Auch Kappert-Gonther macht deutlich: „Die Ursache für den Spendenrückgang liegt in den Kliniken. Hier brauchen wir Verbesserungen.“

Kurz vor seinem öffentlichen Bekenntnis zu einer Widerspruchslösung hatte Spahn den Entwurf für ein Gesetz vorgelegt, das organisatorische Hindernisse für Organspenden in deutschen Krankenhäusern ausräumen soll.
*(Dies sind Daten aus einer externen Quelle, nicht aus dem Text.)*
Definition admit_topology (w : WorkerProfile) (topology : TopologyLock) : A (gmap string ImmutableRootfs) :=
  M_lift (verify_lock topology);;
  demand ← M_lift (map_err Rejected (resource_demand topology));
  M_lift (map_err (λ error, Rejected (Unsupported (core_error_to_string error)))
    (require_capacity (worker_shape w) demand));;
  M_reject_if (negb (existsb (λ profile, bool_decide (identity profile = guest_profile (policy topology)))
                       (installed_profiles w)))
    (Rejected (Unsupported ("guest profile `" +:+ canonical (guest_profile (policy topology))
                            +:+ "` is not installed on this worker")));;
  M_lift (map_err Rejected (validate_volume_capabilities (volume_capabilities w) topology));;
  images ← admit_services (btree_values (services topology)) ∅;
  M_lift (validate_volume_destinations topology images);;
  mret images.
End code.

End Admission.
Import Admission.

(** ** The demand of a topology *)

Definition stored_quotas (topology : TopologyLock) : list Z :=
  locked_quota <$> filter (λ v, locked_class v ≠ Artifact) (btree_values (volumes topology)).

Lemma sum_demands_Ok total vs q :
  sum_demands total vs = Ok q → q = total + sum_Z (locked_quota <$> filter (λ v, locked_class v ≠ Artifact) vs).
Proof.
  revert total. induction vs as [|v vs IH]; intros total; cbn [sum_demands].
  { intros [= <-]. simpl. lia. }
  case_bool_decide as Hc.
  - rewrite filter_cons_False by tauto. apply IH.
  - rewrite filter_cons_True by done. intros Hrun. inv_ok Hrun.
    apply ok_or_Ok, checked_add_Some in Hstep as [-> _]. apply IH in Hrun. cbn. unfold sum_Z in *. lia.
Qed.

Definition demand_of (topology : TopologyLock) : SandboxResourceDemand :=
  let n := Z.of_nat (size (services topology)) in
  let p := policy topology in
  MkDemand n (n * cpu_per_service_millis p) (n * (memory_bytes_per_service p + tmpfs_bytes p))
    (n * pids_per_service p)
    (writable_services topology * writable_root_bytes_per_service p + sum_Z (stored_quotas topology)
     + maximum_output_bytes p).
(** The hand-over of a stop-and-move: grant, record, remove, retire; returns
    the milliseconds of the grant. *)
Definition publish_move {A} (key : SandboxKey) (epoch : AssignmentEpoch) (id : SnapshotId) (k : Z → D A) : D A :=
  grant_started ← clock;
  granted ← on_store (publish_transfer_grant (scope key) id);
  match granted with
  | Err error =>
      removed ← remove_sandbox key;
      finally (drop_removed removed)
        (failed key epoch (Runtime ("publish snapshot transfer grant: " +:+ error)))
  | Ok _ =>
      now ← clock;
      assignment_result ← attempt (on_assignments (mark_transferable key epoch id));
      removed ← remove_sandbox key;
      finally (drop_removed removed)
        match assignment_result with
        | Err error => failed key epoch error
        | Ok _ =>
            or_quarantined key (complete_worker_cleanup key);;
            k (saturating_sub now grant_started)
        end
  end.

Definition provenance (key : SandboxKey) (epoch : AssignmentEpoch) : SnapshotProvenance :=
  MkProvenance (Identity.tenant_id (scope key)) (Identity.workspace_id (scope key)) (Identity.sandbox_id key)
    (worker_id config) epoch.

Definition snapshot (context : AccessContext) (sandbox snapshot : string) (mode : Snapshot.SnapshotMode) : D Json :=
  id ← lift (snapshot_id snapshot);
  key ← lift (sandbox_key context sandbox);
  epoch ← current key (context_assignment_epoch context);
  require_sandbox key sandbox;;
  let stop_and_move := bool_decide (mode = Snapshot.StopAndMove) in
  current key (Some epoch);;
  fence_millis ← (if stop_and_move then fence_source key epoch id else mret 0);
  result ← attempt (on_instance key (take_snapshot id mode (provenance key epoch)));
  summary ← match result with
            | Ok summary => mret summary
            | Err error => snapshot_failed key epoch stop_and_move error
            end;
  if stop_and_move then
    publish_move key epoch id (λ grant_millis, M_lift (snapshot_value key true summary fence_millis grant_millis))
  else M_lift (snapshot_value key false summary fence_millis 0).

(** ** The worker, its images and the artifact store *)

Definition worker_status : D WorkerSlot.WorkerStatus :=
  d ← M_get;
  mret (WorkerSlot.status (monotonic_millis (world d)) (worker d)).

Definition require_operator (context : AccessContext) (message : string) : D () :=
  M_reject_if (negb (is_operator context)) (Rejected (Runtime message)).

Definition readiness (context : AccessContext) : D Json :=
  require_operator context "worker readiness is restricted to the operator endpoint";;
  status ← worker_status;
  M_reject_if (negb (WorkerSlot.status_ready status))
    (Rejected (Runtime ("worker is not ready: state is "
                        +:+ WorkerSlot.state_debug (WorkerSlot.status_state status))));;
  mret (status_value config status).

Definition MAXIMUM_WRITABLE_ROOT_BYTES : Z := 16 * 1024 * 1024 * 1024.

Definition network_capabilities (mode : NetworkMode) : NetworkCapabilities :=
  match mode with Loopback => LOOPBACK | Userspace => USERSPACE | Private => PRIVATE end.

Definition backend_capabilities : BackendCapabilities :=
  with_network (network_capabilities (network_mode config))
    (gvisor_snapshot 64 MAXIMUM_WRITABLE_ROOT_BYTES artifact_snapshot_portability
       (Admission.installed_profiles (profile config))).

Definition capabilities : D Json :=
  status ← worker_status;
  mret (json_object
    [("status", JString "ready");
     ("worker", status_value config status);
     ("protocol_versions", JArray [JNumber 1; JNumber 2]);
     ("workload_protocol_version", JNumber 2);
     ("backends", JArray
        [json_object
           [("kind", JString "gvisor"); ("status", JString "available");
            ("capabilities", backend_value config backend_capabilities)]])]).
Lemma stopping_daemon_refuses_work_witness :
  ∃ error, w_handle w_create w_stopping = (count_request w_context w_stopping, Err (Rejected error)).
Proof. exact (stopping_daemon_refuses_work w_config w_create w_context w_stopping eq_refl Logic.I). Defined.

Lemma fenced_request_has_no_effect_witness :
  ∃ e, w_handle (OpStop "sandbox-a") w_daemon = (count_request w_context w_daemon, Err (Rejected e)).
Proof.
  apply (fenced_request_has_no_effect w_config (OpStop "sandbox-a") w_context "sandbox-a" w_slot_key
           (Runtime "sandbox does not have an assignment") w_daemon).
  - reflexivity.
  - reflexivity.
  - reflexivity.
Defined.

Lemma answers_hide_runtime_project_witness :
  ∃ o', scoped_value w_config w_result w_slot_key false = Ok (JObject o') ∧
    o' !! "project"%string = Some (JString "sandbox-a").
Proof.
  destruct (answers_hide_runtime_project w_config w_result w_slot_key false {["project"%string := JString "rt-1"]} eq_refl)
    as (o' & Ho & _ & Hp).
  exists o'. split; [exact Ho|]. apply (Hp "rt-1"%string). reflexivity.
Defined.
Geplant ist auch mehr Geld für Kliniken, in denen Organe entnommen werden.

„Ich finde es schade, dass wir uns nicht die Zeit lassen, bis die erwarteten Verbesserungen greifen“, kritisierte die CDU-Gesundheitsexpertin Karin Maag im Gespräch mit dem Handelsblatt. „Ich bin davon überzeugt, das jemand der sich nicht entscheiden kann oder will, nicht automatisch zum Organspender werden sollte.“ Daher setze sie sich für die Beibehaltung der Zustimmungslösung ein.

Der FDP-Politiker Otto Fricke ist ebenfalls gegen eine Widerspruchsregelung. „Das dahinter stehende Menschenbild, nach dem der Staat regelt und der Bürger dann im Anschluss widersprechen darf, lehne ich ab“, sagte er dem Handelsblatt. „Nicht der Bürger muss widersprechen, damit der Staat nicht eingreifen darf, sondern der Staat muss den Bürger fragen, ob er mit einem massiven Rechteeingriff einverstanden ist.“

Allerdings müsse der Staat konsequenter nach der Spendebereitschaft fragen. Mit einer verbindlichen Entscheidungslösung könne jeder Bürger zur „aktiven Auseinandersetzung mit dem Thema Organspende angeregt“ werden, sagte Fricke.

Spahn hatte Befürwortern und Gegnern der Widerspruchslösung die Unterstützung seines Ministeriums angeboten. Die verschiedenen Anträge sollen nach dem Wunsch des Ministers bis Ende des Jahres vorliegen, die Entscheidung soll der Bundestag dann bis Mitte 2019 fallen.

An einem Antrag für die Einführung einer doppelten Widerspruchsregelung bei der Organspende arbeitet der für Gesundheit zuständige Unionsfraktionsvize Georg Nüßlein (CSU). Auch der stellvertretende SPD-Fraktionschef Karl Lauterbach macht sich für eine Widerspruchslösung stark.